One Sunday in high school, we went to the Anglo-Catholic parish where my headmaster served as an assistant priest. Catechized by evangelical Episcopalians and Presbyterians, I believed that the Bible was divinely inspired by God. But I had never seen it treated as such in a physical or ritual way. Down Mr. Jarvis came, robed in damask and the smoke of incense, into the congregation to sing and kiss the Word of God. He spoke the words of the King James Bible, a language steeped in the same reverence for Scripture that the liturgy made manifest.
My thoughts drifted to that day on seeing the news that Pope Francis has appointed a commission to review Liturgiam Authenticam, the Congregation for Divine Worship’s 2001 instruction governing translations of the Mass and sacramental rites into vernacular languages. More recently, he issued a decree giving local bishops’ conferences greater control over such translations.

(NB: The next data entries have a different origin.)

(** For an in-range target of a non-empty register the string computed by
    [format] is the [n]-bit encoding, character by character. *)
Lemma format_0b_encoding (n : nat) (t : Z) :
  (1 <= n)%nat -> 0 <= t < 2 ^ Z.of_nat n ->
  Py.format_0b t n = map char_of_bit (encoding n t).
Proof.
  intros Hn Ht. change (encoding n t) with (msb_bits n t).
  destruct t as [|p|p]; [| |lia]; simpl.
  - unfold Py.zfill. simpl length.
    replace n with ((n - 1) + 1)%nat at 2 by lia.
    rewrite msb_bits_pad by (simpl; lia).
    rewrite map_app, map_repeat. reflexivity.
  - unfold Py.zfill. rewrite length_bin_digits.
    pose proof (size_nat_le p n (proj2 Ht)) as Hs.
    replace n with ((n - Pos.size_nat p) + Pos.size_nat p)%nat at 2 by lia.
    rewrite msb_bits_pad.
    + rewrite map_app, map_repeat, <- bin_digits_bits. reflexivity.
    + split; [lia|]. clear. induction p; simpl Pos.size_nat;
        rewrite Nat2Z.inj_succ, Z.pow_succ_r by lia; try lia.
Qed.

End Encoding.

(** * Facts about the builders *)

Section Builders.

Lemma extend_nil (c : QuantumCircuit) : extend c [] = c.
Proof. destruct c. unfold extend. simpl. rewrite app_nil_r. reflexivity. Qed.

Lemma extend_extend (c : QuantumCircuit) (a b : list instruction) :
  extend (extend c a) b = extend c (a ++ b).
Proof. unfold extend. simpl. rewrite app_assoc. reflexivity. Qed.

Lemma bind_ok {A B} (m : build A) (k : A -> build B) c c' a :
  m c = (c', Ok a) -> bind m k c = k a c'.
Proof. intros E. unfold bind. rewrite E. reflexivity. Qed.

Lemma bind_raise {A B} (m : build A) (k : A -> build B) c c' e :
  m c = (c', Raise e) -> bind m k c = (c', Raise e).
Proof. intros E. unfold bind. rewrite E. reflexivity. Qed.

(** *** The circuit methods *)

Lemma in_circuit_true c q : q < num_qubits c -> in_circuit c q = true.
Proof. intros Hq. apply Nat.ltb_lt. exact Hq. Qed.

Lemma in_circuit_false c q : num_qubits c <= q -> in_circuit c q = false.
Proof. intros Hq. apply Nat.ltb_ge. exact Hq. Qed.

Lemma all_in_circuit c (l : list nat) :
  (forall q, In q l -> q < num_qubits c) -> forallb (in_circuit c) l = true.
Proof.
  intros Hl. apply forallb_forall. intros q Hq.
  apply in_circuit_true, Hl, Hq.
Qed.

Lemma checked_ok ok e ops c :
  ok c = true -> checked ok e ops c = (extend c ops, Ok tt).
Proof. intros E. unfold checked. rewrite E. reflexivity. Qed.

Lemma checked_raise ok e ops c :
  ok c = false -> checked ok e ops c = (c, Raise e).
Proof. intros E. unfold checked. rewrite E. reflexivity. Qed.

Lemma h_ok q c : q < num_qubits c -> h q c = (extend c [Gate (H q)], Ok tt).
Proof. intros Hq. apply checked_ok, in_circuit_true, Hq. Qed.

Lemma x_ok q c : q < num_qubits c -> x q c = (extend c [Gate (X q)], Ok tt).
Proof. intros Hq. apply checked_ok, in_circuit_true, Hq. Qed.

Lemma x_outside q c : num_qubits c <= q -> x q c = (c, Raise CircuitError).
Proof. intros Hq. apply checked_raise, in_circuit_false, Hq. Qed.

Lemma broadcast_ok (g : nat -> gate) (qs : Py.sequence) c :
  1 <= Py.len qs ->
  (forall q, In q (Py.items qs) -> q < num_qubits c) ->
  broadcast g qs c = (extend c (map Gate (map g (Py.items qs))), Ok tt).
Proof.
  intros Hn Hq. unfold broadcast. rewrite map_map.
  apply checked_ok. rewrite all_in_circuit by exact Hq.
  destruct (Py.len qs); [lia | reflexivity].
Qed.

Lemma broadcast_empty (g : nat -> gate) (qs : Py.sequence) c :
  Py.len qs = 0 -> broadcast g qs c = (c, Raise CircuitError).
Proof.
  intros Hn. unfold broadcast. apply checked_raise. rewrite Hn. reflexivity.
Qed.

Lemma distinct_NoDup (l : list nat) : NoDup l -> distinct l = true.
Proof.
  induction 1 as [|a l Ha Hl IH]; [reflexivity|].
  cbn [distinct]. rewrite IH, andb_true_r.
  apply negb_true_iff. apply not_true_is_false. intros E.
  apply existsb_exists in E. destruct E as [b [Hb Eb]].
  apply Nat.eqb_eq in Eb. subst b. contradiction.
Qed.

Lemma mcx_list_ok (l : list nat) (t : nat) c :
  1 <= length l ->
  (forall q, In q (l ++ [t]) -> q < num_qubits c) ->
  NoDup (l ++ [t]) ->
  mcx (Py.List l) t c = (extend c [Gate (MCX l t)], Ok tt).
Proof.
  intros Hn Hq Hd. destruct l as [|q l]; [simpl in Hn; lia|].
  unfold mcx. apply checked_ok.
  rewrite all_in_circuit by exact Hq.
  rewrite distinct_NoDup by exact Hd. reflexivity.
Qed.

Lemma mcx_range (n : nat) (t : nat) c :
  1 <= n -> mcx (Py.Range n) t c = (c, Raise TypeError).
Proof. intros Hn. destruct n; [lia | reflexivity]. Qed.

Lemma mcx_no_controls (qs : Py.sequence) (t : nat) c :
  Py.len qs = 0 -> mcx qs t c = (c, Raise CircuitError).
Proof.
  intros Hn. destruct qs as [[|n]|[|q l]]; try discriminate; reflexivity.
Qed.

(** *** Registers *)

Lemma items_range (n : nat) : Py.items (Py.range n) = seq 0 n.
Proof. reflexivity. Qed.

Lemma len_range (n : nat) : Py.len (Py.range n) = n.
Proof. unfold Py.len. rewrite items_range. apply length_seq. Qed.

Lemma len_list_seq (n : nat) : Py.len (Py.List (seq 0 n)) = n.
Proof. unfold Py.len. apply length_seq. Qed.

Lemma last_seq (n : nat) : 1 <= n -> last (seq 0 n) 0 = n - 1.
Proof.
  intros Hn. destruct n as [|n]; [lia|].
  rewrite seq_S, last_last. simpl. lia.
Qed.

Lemma removelast_seq (n : nat) : removelast (seq 0 n) = seq 0 (n - 1).
Proof.
  destruct n as [|n]; [reflexivity|].
  rewrite seq_S, removelast_last. f_equal. lia.
Qed.

Lemma getitem_last_nonempty (qs : Py.sequence) :
  1 <= Py.len qs -> Py.getitem_last qs = Ok (last (Py.items qs) 0).
Proof.
  unfold Py.len, Py.getitem_last. intros Hn.
  destruct (Py.items qs); [simpl in Hn; lia | reflexivity].
Qed.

The conflict is partly over jurisdiction: Who should decide what is an acceptable Japanese translation of the liturgy, a committee in Japan or in Rome?
It is also a matter of aesthetics. America magazine’s Gerard O’Connell reported that some bishops’ conferences are unhappy with the instruction’s requirements, which, they claim, prescribe translations that are literal to the point of being unsatisfactory and rigid. More than that, they “do not accept that there is such a thing as ‘sacral language.’”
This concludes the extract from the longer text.